The students at my school not only work in dangerous conditions but also live in a dangerous neighborhood. The current population of the high school is 94.6% Latino, 2.1% Black, 1.8% Asian, and 1.2% White. 93% of our students are low-income.6 The neighborhood has high crime, violence, and gangs.
I teach English III and Argumentative Literature, a senior elective. This unit was created for my elective class; however, it can also be used in any upperclassmen English class; I often use the materials in English III classes. However, the materials in this unit may be too mature for underclassmen.
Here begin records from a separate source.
(* ===== verification/EnvText.v ===== *)
(** * Linear form of the environment (lib/hashtable.c, lib/qsort.c)

    [hexport_r] writes the table as a sorted list of [name=value] entries,
    [himport_r] parses such a list into the table; both are used for the image
    in storage (separator zero) and for text.  Strings are byte lists without
    their terminator, a buffer is a byte list of the length of the allocation. *)

From S2P Require Import Prelude HashTable Bootm EnvFlags.

(** ** Sorting (lib/qsort.c) *)

Section Qsort.
Context {A : Type} (compar : A → A → Z).

(** The innermost loop, in elements instead of bytes: the element at [j] is
    swapped down in steps of [gap]. *)
Fixpoint sift (fuel gap j : nat) (base : list A) : run (list A) :=
  match fuel with
  | O => Crash NoFuel
  | S fuel =>
      let j := (j - gap)%nat in
      match base !! j, base !! (j + gap)%nat with
      | Some a, Some b =>
          if compar a b <=? 0 then Ret base
          else
            let base := <[j := b]> (<[(j + gap)%nat := a]> base) in
            if (gap <=? j)%nat then sift fuel gap j base else Ret base
      | _, _ => Crash OutOfBounds
      end
  end.

Fixpoint sort_pass (fuel gap i nel : nat) (base : list A) : run (list A) :=
  match fuel with
  | O => Crash NoFuel
  | S fuel =>
      base ← sift (S i) gap i base;
      if (S i <? nel)%nat then sort_pass fuel gap (S i) nel base else Ret base
  end.

Fixpoint sort_gaps (fuel gap nel : nat) (base : list A) : run (list A) :=
  match fuel with
  | O => Crash NoFuel
  | S fuel =>
      base ← sort_pass nel gap gap nel base;
      let gap := Nat.div (gap - 1) 3 in
      if (gap =? 0)%nat then Ret base else sort_gaps fuel gap nel base
  end.

Fixpoint first_gap (fuel gap nel : nat) : run nat :=
  match fuel with
  | O => Crash NoFuel
  | S fuel =>
      let gap := (3 * gap + 1)%nat in
      if (gap <? Nat.div (nel - 1) 3)%nat then first_gap fuel gap nel else Ret gap
  end.

Definition qsort (base : list A) : run (list A) :=
  let nel := length base in
  if (1 <? nel)%nat then
    gap ← first_gap nel 0 nel;
    sort_gaps nel gap nel base
  else Ret base.
End Qsort.

(** ** Comparing strings (lib/string.c): the difference of two characters is
    kept in a signed character. *)

Definition s8 (x : Z) : Z := let y := u8 x in if y <? 128 then y else y - 256.

Fixpoint strcmp (cs ct : bytes) : Z :=
  match cs, ct with
  | [], [] => 0
  | [], d :: _ => s8 (- d)
  | c :: _, [] => s8 c
  | c :: cs, d :: ct => let res := s8 (c - d) in if res =? 0 then strcmp cs ct else res
  end.

(** ** Export *)

Definition match_string (flag : Z) (s pat : bytes) : bool :=
  let method := Z.land flag H_MATCH_METHOD in
  if method =? H_MATCH_IDENT then strcmp s pat =? 0
  else if method =? H_MATCH_SUBSTR then match strstr s pat with Some _ => true | None => false end
  else false.

(** [match_entry]: key and data are read as far as the flags ask for them. *)
Fixpoint match_entry (e : ENTRY) (flag : Z) (argv : list bytes) : run bool :=
  match argv with
  | [] => Ret false
  | arg :: argv =>
      key ← (if Z.land flag H_MATCH_KEY =? 0 then Ret false
             else k ← deref (e_key e); Ret (match_string flag k arg));
      if (key : bool) then Ret true
      else
        data ← (if Z.land flag H_MATCH_DATA =? 0 then Ret false
                else v ← deref (e_data e); Ret (match_string flag v arg));
        if (data : bool) then Ret true else match_entry e flag argv
  end.

(** Which entries pass 1 takes. *)
Definition selected (flag : Z) (argv : list bytes) (e : ENTRY) : run bool :=
  found ← match_entry e flag argv;
  if (0 <? zlen argv) && negb found then Ret false
  else if Z.land flag H_HIDE_DOT =? 0 then Ret true
  else k ← deref (e_key e); Ret (negb (char_at k =? 46)).

(** The characters of a value that are written with a backslash. *)
Definition needs_escape (sep c : Z) : bool := (c =? sep) || (c =? 92).

Definition value_length (sep : Z) (v : bytes) : Z :=
  if sep =? 0 then zlen v
  else foldr (fun c n => n + (if needs_escape sep c then 2 else 1)) 0 v.

(** Pass 1 over the slots from [i] on: the entries and the length they need. *)
Fixpoint export_loop (fuel : nat) (i : Z) (htab : hsearch_data) (sep flag : Z)
    (argv : list bytes) : run (list (bytes * bytes) * Z) :=
  match fuel with
  | O => Ret ([], 0)
  | S fuel =>
      s ← slot_at htab i;
      if used s >? 0 then
        take ← selected flag argv (entry s);
        if (take : bool) then
          k ← deref (e_key (entry s));
          v ← deref (e_data (entry s));
          '(l, totlen) ← export_loop fuel (i + 1) htab sep flag argv;
          Ret ((k, v) :: l, zlen k + 2 + value_length sep v + 2 + totlen)
        else export_loop fuel (i + 1) htab sep flag argv
      else export_loop fuel (i + 1) htab sep flag argv
  end.

Definition cmpkey (e1 e2 : bytes * bytes) : Z := strcmp e1.1 e2.1.

Fixpoint escape (sep : Z) (v : bytes) : bytes :=
  match v with
  | [] => []
  | c :: v => if needs_escape sep c then 92 :: c :: escape sep v else c :: escape sep v
  end.

Definition entry_text (sep : Z) (e : bytes * bytes) : bytes :=
  e.1 ++ [61] ++ escape sep e.2 ++ [sep].

Definition export_text (sep : Z) (l : list (bytes * bytes)) : bytes := concat (entry_text sep <$> l).

Section Text.
Context {W : Type} {HW : Heap W}.

(** [hexport_r]: the length or -1, and the buffer. *)
Definition hexport_r (htab : hsearch_data) (sep flag : Z) (resp : option bytes) (size_ : Z)
    (argv : list bytes) : comp W (Z * option bytes) :=
  '(list, totlen) ← lift (export_loop (Z.to_nat (size htab)) 1 htab sep flag argv);
  list ← lift (qsort cmpkey list);
  if negb (size_ =? 0) && (size_ <? totlen + 1) then mret (-1, resp)
  else
    let size_ := if size_ =? 0 then totlen + 1 else size_ in
    res ← (match resp with
           | Some res =>
               res ← lift (wr res 0 (replicate (Z.to_nat size_) 0)); mret (Some res)
           | None =>
               ok ← malloc size_;
               mret (if (ok : bool) then Some (replicate (Z.to_nat size_) 0) else None)
           end);
    match res with
    | None => mret (-1, None)
    | Some res =>
        res ← lift (wr res 0 (export_text sep list ++ [0]));
        mret (size_, Some res)
    end.

(** ** Import *)

Definition drop_var_from_set (name : bytes) (vars : list (option bytes))
    : bool * list (option bytes) :=
  match vars with
  | [] => (true, vars)
  | _ =>
      (existsb (fun v => bool_decide (v = Some name)) vars,
       (fun v => if bool_decide (v = Some name) then None else v) <$> vars)
  end.

(** The character [dp] points to; [dp] is the rest of the copied data. *)
Definition peek (dp : bytes) : run Z :=
  match dp with c :: _ => Ret c | [] => Crash OutOfBounds end.

Definition isblank (c : Z) : bool := (c =? 32) || (c =? 9).

Fixpoint skip_white (dp : bytes) : run bytes :=
  match dp with
  | [] => Crash OutOfBounds
  | c :: rest => if isblank c then skip_white rest else Ret dp
  end.

(** Up to a zero or the separator, and past it. *)
Fixpoint skip_comment (sep : Z) (dp : bytes) : run bytes :=
  match dp with
  | [] => Crash OutOfBounds
  | c :: rest => if (c =? 0) || (c =? sep) then Ret rest else skip_comment sep rest
  end.

(** The name, and the rest from the character that ends it. *)
Fixpoint parse_name (sep : Z) (dp : bytes) : run (bytes * bytes) :=
  match dp with
  | [] => Crash OutOfBounds
  | c :: rest =>
      if (c =? 61) || (c =? 0) || (c =? sep) then Ret ([], dp)
      else '(name, dp) ← parse_name sep rest; Ret (c :: name, dp)
  end.

(** The value with its escapes removed, and the rest past its end. *)
Fixpoint parse_value (sep : Z) (dp : bytes) : run (bytes * bytes) :=
  match dp with
  | [] => Crash OutOfBounds
  | c :: rest =>
      if (c =? 0) || (c =? sep) then Ret ([], rest)
      else if c =? 92 then
        match rest with
        | [] => Crash OutOfBounds
        | d :: rest' =>
            if d =? 0 then '(v, dp) ← parse_value sep rest; Ret (c :: v, dp)
            else '(v, dp) ← parse_value sep rest'; Ret (d :: v, dp)
        end
      else '(v, dp) ← parse_value sep rest; Ret (c :: v, dp)
  end.

(** What one round of the parser reads. *)
Inductive item :=
  | Comment
  | DeleteVar (name : bytes)
  | SetVar (name value : bytes)
  | EmptyKey.

Definition parse_item (sep : Z) (dp : bytes) : run (item * bytes) :=
  dp ← skip_white dp;
  c ← peek dp;
  if c =? 35 then dp ← skip_comment sep dp; Ret (Comment, dp)
  else
    '(name, dp) ← parse_name sep dp;
    c0 ← peek dp;
    delete ← (if c0 =? 0 then Ret true
              else
                c1 ← peek (drop 1 dp);
                Ret ((c1 =? 0) || (c0 =? sep) || (c1 =? sep)));
    if (delete : bool)
    then Ret (DeleteVar name, if c0 =? 61 then drop 2 dp else drop 1 dp)
    else
      '(value, dp) ← parse_value sep (drop 1 dp);
      Ret (if bool_decide (name = []) then EmptyKey else SetVar name value, dp).

(** Removes the carriage returns before line feeds, up to a zero. *)
Fixpoint strip_cr (s : bytes) : bytes :=
  match s with
  | [] => []
  | c :: rest =>
      if c =? 0 then []
      else if (c =? 13) && (char_at rest =? 10) then strip_cr rest
      else c :: strip_cr rest
  end.

Definition CONFIG_ENV_MIN_ENTRIES := 64.
Definition CONFIG_ENV_MAX_ENTRIES := 512.

Context {HH : EnvHooks W}.

(** The parser loop, with [slack] bytes of the copy beyond [size]. *)
Fixpoint import_loop (fuel : nat) (htab : hsearch_data) (dp : bytes) (slack sep flag : Z)
    (vars : list (option bytes)) : comp W (option (list (option bytes)) * hsearch_data) :=
  match fuel with
  | O => fun _ => Crash NoFuel
  | S fuel =>
      '(i, dp) ← lift (parse_item sep dp);
      let next vars htab :=
        (if zlen dp <=? slack then mret (Some vars, htab)
         else
           c ← lift (peek dp);
           if c =? 0 then mret (Some vars, htab)
           else import_loop fuel htab dp slack sep flag vars) in
      match i with
      | Comment => next vars htab
      | EmptyKey => mret (None, htab)
      | DeleteVar name =>
          let '(listed, vars) := drop_var_from_set name vars in
          if negb listed then next vars htab
          else
            '(_, _, htab) ← hdelete_r name htab flag;
            next vars htab
      | SetVar name value =>
          let '(listed, vars) := drop_var_from_set name vars in
          if negb listed then next vars htab
          else
            '(_, htab) ← hsearch_r name (Some value) ENTER htab flag;
            next vars htab
      end
  end.

(** The variables asked for that the data did not have are deleted. *)
Fixpoint delete_rest (vars : list (option bytes)) (htab : hsearch_data) (flag : Z)
    : comp W hsearch_data :=
  match vars with
  | [] => mret htab
  | None :: vars => delete_rest vars htab flag
  | Some v :: vars =>
      '(_, _, htab) ← hdelete_r v htab flag;
      delete_rest vars htab flag
  end.

Definition himport_r (htab : hsearch_data) (env : bytes) (size_ sep flag : Z) (crlf_is_lf : bool)
    (vars : list bytes) : comp W (Z * hsearch_data) :=
  ok ← malloc size_;
  if negb (ok : bool) then mret (0, htab)
  else
    data ← lift (rd env 0 size_);
    htab ← lift (if Z.land flag H_NOCLEAR =? 0
                 then match table htab with Some _ => hdestroy_r htab | None => Ret htab end
                 else Ret htab);
    '(created, htab) ←
      (match table htab with
       | Some _ => mret (1, htab)
       | None =>
           let nent := s32 (CONFIG_ENV_MIN_ENTRIES + size_ / 8) in
           let nent := if nent >? CONFIG_ENV_MAX_ENTRIES then CONFIG_ENV_MAX_ENTRIES else nent in
           hcreate_r nent htab
       end);
    if created =? 0 then mret (0, htab)
    else if size_ =? 0 then mret (1, htab)
    else
      let '(data, slack) :=
        if crlf_is_lf
        then
          let text := take_while (fun c => negb (c =? 0)) data in
          let kept := strip_cr data in
          (kept ++ drop (length kept) data, zlen text - zlen kept)
        else (data, 0) in
      '(rest, htab) ← import_loop (S (length data)) htab data slack sep flag (Some <$> vars);
      match rest with
      | None => mret (0, htab)
      | Some rest =>
          htab ← delete_rest rest htab flag;
          mret (1, htab)
      end.
End Text.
Having the foundation of a strong community in the classroom is key for these lessons to be successful.
My Argumentative Literature class is an elective that is permitted to have students of all levels; the Illinois State Board of Education allows students of all levels to be programmed in electives of any subject regardless of their academic level. The class is a great opportunity for diverse learners to have classes with their peers. I always have a wide range of students programmed in these classes; students with IEPs, some with more severe disabilities who are in instructional (self-contained) classes, IB students, ELL students, bilingual students, and at-level students. The materials in this unit have been curated to allow all students to find an “in” for understanding and comprehension.